Records contained in a dataset —

_ _ _ _

(** ** The plotter the constructor builds *)

Lemma construct_fin (iw ih cw ch : R) (o : ImagePlotter.init_opts) :
  parsed iw <> 0 \/ parsed ih <> 0 ->
  ImagePlotter.construct (Fin iw) (Fin ih) (Fin cw) (Fin ch) o =
  if wants_contain o
  then ImagePlotter.contain (fresh_plotter ImagePlotter.blank iw ih cw ch)
  else ImagePlotter.cover (fresh_plotter ImagePlotter.blank iw ih cw ch).
Proof.
  intros Hnz. unfold ImagePlotter.construct. rewrite init_fin by assumption.
  unfold wants_contain, ImagePlotter.orientation_or_cover.
  destruct (ImagePlotter.orientation o) as [[ | c s] | ]; reflexivity.
Qed.

Lemma construct_integer (iw ih : Z) (cw ch : R) (o : ImagePlotter.init_opts) :
  (Z.abs iw < 1000000000000000000000)%Z ->
  (Z.abs ih < 1000000000000000000000)%Z ->
  (iw <> 0)%Z \/ (ih <> 0)%Z ->
  ImagePlotter.construct (Fin (IZR iw)) (Fin (IZR ih)) (Fin cw) (Fin ch) o =
  if wants_contain o
  then ImagePlotter.contain (unfitted iw ih cw ch)
  else ImagePlotter.cover (unfitted iw ih cw ch).
Proof.
  intros Bw Bh Hnz. rewrite construct_fin.
  - unfold fresh_plotter, unfitted. rewrite !parsed_IZR by assumption. reflexivity.
  - rewrite !parsed_IZR by assumption. destruct Hnz as [N | N]; [left | right];
      intros E; apply N; apply eq_IZR; exact E.
Qed.

Lemma opt_or_zero (m : num) : opt_or (Some (Fin 0)) m = m.
Proof.
  unfold opt_or, num_or, num_truthy.
  destruct (Req_dec_T 0 0) as [_ | N]; [reflexivity | contradiction N; reflexivity].
Qed.

Lemma num_or_nonzero (r : R) (d : num) : r <> 0 -> num_or (Fin r) d = Fin r.
Proof.
  intros Hr. unfold num_or, num_truthy.
  destruct (Req_dec_T r 0); [contradiction | reflexivity].
Qed.

(** C6, as stated, fails for a supplied multiplier of zero: on the plotter
    for a 3 by 4 image in a 3 by 4 canvas, whose field [zoom_multiplier] is 1,
    [zoom({zoom_depth: 10, zoom_multiplier: 0})] lengthens the diagonal by
    [1 * 10], where the statement has [0 * 10]. *)
Lemma zoom_ignores_zero_multiplier :
  let this := ImagePlotter.new (Fin 3) (Fin 4) (Fin 3) (Fin 4) opts_cover in
  let opts_ := zoom_call (VNumber (Fin 10)) (Some 0) in
  exists d : R,
    ImagePlotter.zoom_multiplier this = Fin 1 /\
    ClipAdjustment._hyp (ImagePlotter._state this) = Fin d /\
    ClipAdjustment._hyp (ImagePlotter._state (snd (ImagePlotter.zoom opts_ this))) =
      Fin (d + 1 * 10) /\
    ClipAdjustment._hyp (ImagePlotter._state (zoom_as_claimed opts_ this)) =
      Fin (d + 0 * 10) /\
    snd (ImagePlotter.zoom opts_ this) <> zoom_as_claimed opts_ this.
Proof.
  cbv zeta. unfold ImagePlotter.new.
  rewrite (construct_integer 3 4 3 4 opts_cover) by (try left; lia).
  cbn [wants_contain opts_cover ImagePlotter.orientation String.eqb Ascii.eqb Bool.eqb].
  unfold unfitted. rewrite cover_width_fin by (try apply sin_ratio_nonzero; lra).
  cbn [snd]. unfold zoom_as_claimed, ImagePlotter.zoom, zoom_call, coerced_depth,
    multiplier_as_claimed, fitted_to_width, fin_plotter, ImagePlotter.set_state.
  cbn [ImagePlotter.zoom_depth ImagePlotter.opt_zoom_multiplier option_map
       ImagePlotter.zoom_multiplier ImagePlotter._state snd parseInt parseInt_num].
  rewrite opt_or_zero. rewrite (parsed_IZR 10) by lia.
  rewrite num_or_nonzero by lra.
  cbn [num_mul ClipAdjustment.zoom ClipAdjustment._hyp num_add].
  eexists. repeat split.
  intros E. injection E as E1 E2 E3. lra.
Qed.

(** ** What the two fits make of the size *)

(** [set_state] on a plotter with finite numbers is such a plotter again. *)
Lemma set_state_fin (m : num) (x y d s c x' y' d' : R) (il it : num) (iw ih : R)
                    (cl ct : num) (cw ch : R) :
  ImagePlotter.set_state (ClipAdjustment.mk (Fin x') (Fin y') (Fin d') (Fin s) (Fin c))
                         (fin_plotter m x y d s c il it iw ih cl ct cw ch) =
  fin_plotter m x' y' d' s c il it iw ih cl ct cw ch.
Proof. reflexivity. Qed.

(** After the constructor with any orientation but ["contain"], on an image
    of [iw] by [ih] whole pixels, both positive: the side that [cover] picks
    has the size of the canvas, and the other side follows the ratio of the
    image. *)
Lemma cover_size (iw ih : Z) (cw ch : R) (o : ImagePlotter.init_opts) :
  (0 < iw < 1000000000000000000000)%Z -> (0 < ih < 1000000000000000000000)%Z ->
  wants_contain o = false ->
  let plot := fst (ImagePlotter.construct (Fin (IZR iw)) (Fin (IZR ih)) (Fin cw) (Fin ch) o) in
  ((iw <= ih)%Z ->
   Clip.width (ImagePlot.canvas plot) = Fin cw /\
   Clip.height (ImagePlot.canvas plot) = Fin (cw * IZR ih / IZR iw)) /\
  ((ih < iw)%Z ->
   Clip.width (ImagePlot.canvas plot) = Fin (ch * IZR iw / IZR ih) /\
   Clip.height (ImagePlot.canvas plot) = Fin ch).
Proof.
  intros Hw Hh Ho plot. subst plot.
  rewrite construct_integer by (try left; lia). rewrite Ho. unfold unfitted.
  assert (HW : IZR iw <> 0) by (apply not_0_IZR; lia).
  assert (HH : IZR ih <> 0) by (apply not_0_IZR; lia).
  pose proof (diag_pos (IZR iw) (IZR ih) (or_introl HW)) as Hd.
  split; intros Hcmp.
  - rewrite cover_width_fin by (try apply sin_ratio_nonzero; try apply IZR_le; assumption).
    cbn [fst ImagePlot.canvas ClipAdjustment.getState Clip.width Clip.height].
    destruct (fitted_to_width_size 0 0 (diag (IZR iw) (IZR ih))
                (IZR iw / diag (IZR iw) (IZR ih)) (IZR ih / diag (IZR iw) (IZR ih))
                (IZR iw) (IZR ih) cw ch) as [Ew Eh]; [apply sin_ratio_nonzero; assumption | ].
    rewrite Ew, Eh. split; [reflexivity | ]. apply f_equal. field. split; lra.
  - rewrite cover_height_fin by (try apply cos_ratio_nonzero; try apply IZR_lt; assumption).
    cbn [fst ImagePlot.canvas ClipAdjustment.getState Clip.width Clip.height].
    destruct (fitted_to_height_size 0 0 (diag (IZR iw) (IZR ih))
                (IZR iw / diag (IZR iw) (IZR ih)) (IZR ih / diag (IZR iw) (IZR ih))
                (IZR iw) (IZR ih) cw ch) as [Ew Eh]; [apply cos_ratio_nonzero; assumption | ].
    rewrite Ew, Eh. split; [ | reflexivity]. apply f_equal. field. split; lra.
Qed.

(** The same for ["contain"], which picks the longer side of the image. *)
Lemma contain_size (iw ih : Z) (cw ch : R) (o : ImagePlotter.init_opts) :
  (0 < iw < 1000000000000000000000)%Z -> (0 < ih < 1000000000000000000000)%Z ->
  wants_contain o = true ->
  let plot := fst (ImagePlotter.construct (Fin (IZR iw)) (Fin (IZR ih)) (Fin cw) (Fin ch) o) in
  ((ih <= iw)%Z ->
   Clip.width (ImagePlot.canvas plot) = Fin cw /\
   Clip.height (ImagePlot.canvas plot) = Fin (cw * IZR ih / IZR iw)) /\
  ((iw < ih)%Z ->
   Clip.width (ImagePlot.canvas plot) = Fin (ch * IZR iw / IZR ih) /\
   Clip.height (ImagePlot.canvas plot) = Fin ch).
Proof.
  intros Hw Hh Ho plot. subst plot.
  rewrite construct_integer by (try left; lia). rewrite Ho. unfold unfitted.
  assert (HW : IZR iw <> 0) by (apply not_0_IZR; lia).
  assert (HH : IZR ih <> 0) by (apply not_0_IZR; lia).
  pose proof (diag_pos (IZR iw) (IZR ih) (or_introl HW)) as Hd.
  split; intros Hcmp.
  - rewrite contain_width_fin by (try apply sin_ratio_nonzero; try apply IZR_le; assumption).
    cbn [fst ImagePlot.canvas ClipAdjustment.getState Clip.width Clip.height].
    destruct (fitted_to_width_size 0 0 (diag (IZR iw) (IZR ih))
                (IZR iw / diag (IZR iw) (IZR ih)) (IZR ih / diag (IZR iw) (IZR ih))
                (IZR iw) (IZR ih) cw ch) as [Ew Eh]; [apply sin_ratio_nonzero; assumption | ].
    rewrite Ew, Eh. split; [reflexivity | ]. apply f_equal. field. split; lra.
  - rewrite contain_height_fin by (try apply cos_ratio_nonzero; try apply IZR_lt; assumption).
    cbn [fst ImagePlot.canvas ClipAdjustment.getState Clip.width Clip.height].
    destruct (fitted_to_height_size 0 0 (diag (IZR iw) (IZR ih))
                (IZR iw / diag (IZR iw) (IZR ih)) (IZR ih / diag (IZR iw) (IZR ih))
                (IZR iw) (IZR ih) cw ch) as [Ew Eh]; [apply cos_ratio_nonzero; assumption | ].
    rewrite Ew, Eh. split; [ | reflexivity]. apply f_equal. field. split; lra.
Qed.

(** When the rectangle of [cover] covers the canvas: exactly when the side
    that was not picked comes out at least as long as the canvas. *)
Lemma cover_covers_iff (iw ih : Z) (cw ch : R) (o : ImagePlotter.init_opts) :
  (0 < iw < 1000000000000000000000)%Z -> (0 < ih < 1000000000000000000000)%Z ->
  wants_contain o = false ->
  let plot := fst (ImagePlotter.construct (Fin (IZR iw)) (Fin (IZR ih)) (Fin cw) (Fin ch) o) in
  exists w h : R,
    Clip.width (ImagePlot.canvas plot) = Fin w /\
    Clip.height (ImagePlot.canvas plot) = Fin h /\
    (cw <= w /\ ch <= h <->
     if (iw <=? ih)%Z then ch * IZR iw <= cw * IZR ih else cw * IZR ih <= ch * IZR iw).
Proof.
  intros Hw Hh Ho plot.
  destruct (cover_size iw ih cw ch o Hw Hh Ho) as [Cw Ch]. fold plot in Cw, Ch.
  assert (PW : 0 < IZR iw) by (apply IZR_lt; lia).
  assert (PH : 0 < IZR ih) by (apply IZR_lt; lia).
  destruct (Z.leb_spec iw ih) as [L | L].
  - destruct (Cw L) as [Ew Eh]. exists cw, (cw * IZR ih / IZR iw).
    split; [exact Ew | split; [exact Eh | ]].
    assert (E : cw * IZR ih / IZR iw * IZR iw = cw * IZR ih) by (field; lra).
    split.
    + intros [_ G]. rewrite <- E. apply Rmult_le_compat_r; lra.
    + intros G. split; [lra | ].
      apply Rmult_le_reg_r with (IZR iw); [exact PW | ]. rewrite E. exact G.
  - destruct (Ch L) as [Ew Eh]. exists (ch * IZR iw / IZR ih), ch.
    split; [exact Ew | split; [exact Eh | ]].
    assert (E : ch * IZR iw / IZR ih * IZR ih = ch * IZR iw) by (field; lra).
    split.
    + intros [G _]. rewrite <- E. apply Rmult_le_compat_r; lra.
    + intros G. split; [ | lra].
      apply Rmult_le_reg_r with (IZR ih); [exact PH | ]. rewrite E. exact G.
Qed.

_ _ _ _

YOUR GOAL — Only the lines from the top of the data through the line that contains "then ImagePlotter.contain (fresh_plotter" should be quoted, exactly as they stand.

WRITTEN RESPONSE —
(** ** The plotter the constructor builds *)

Lemma construct_fin (iw ih cw ch : R) (o : ImagePlotter.init_opts) :
  parsed iw <> 0 \/ parsed ih <> 0 ->
  ImagePlotter.construct (Fin iw) (Fin ih) (Fin cw) (Fin ch) o =
  if wants_contain o
  then ImagePlotter.contain (fresh_plotter ImagePlotter.blank iw ih cw ch)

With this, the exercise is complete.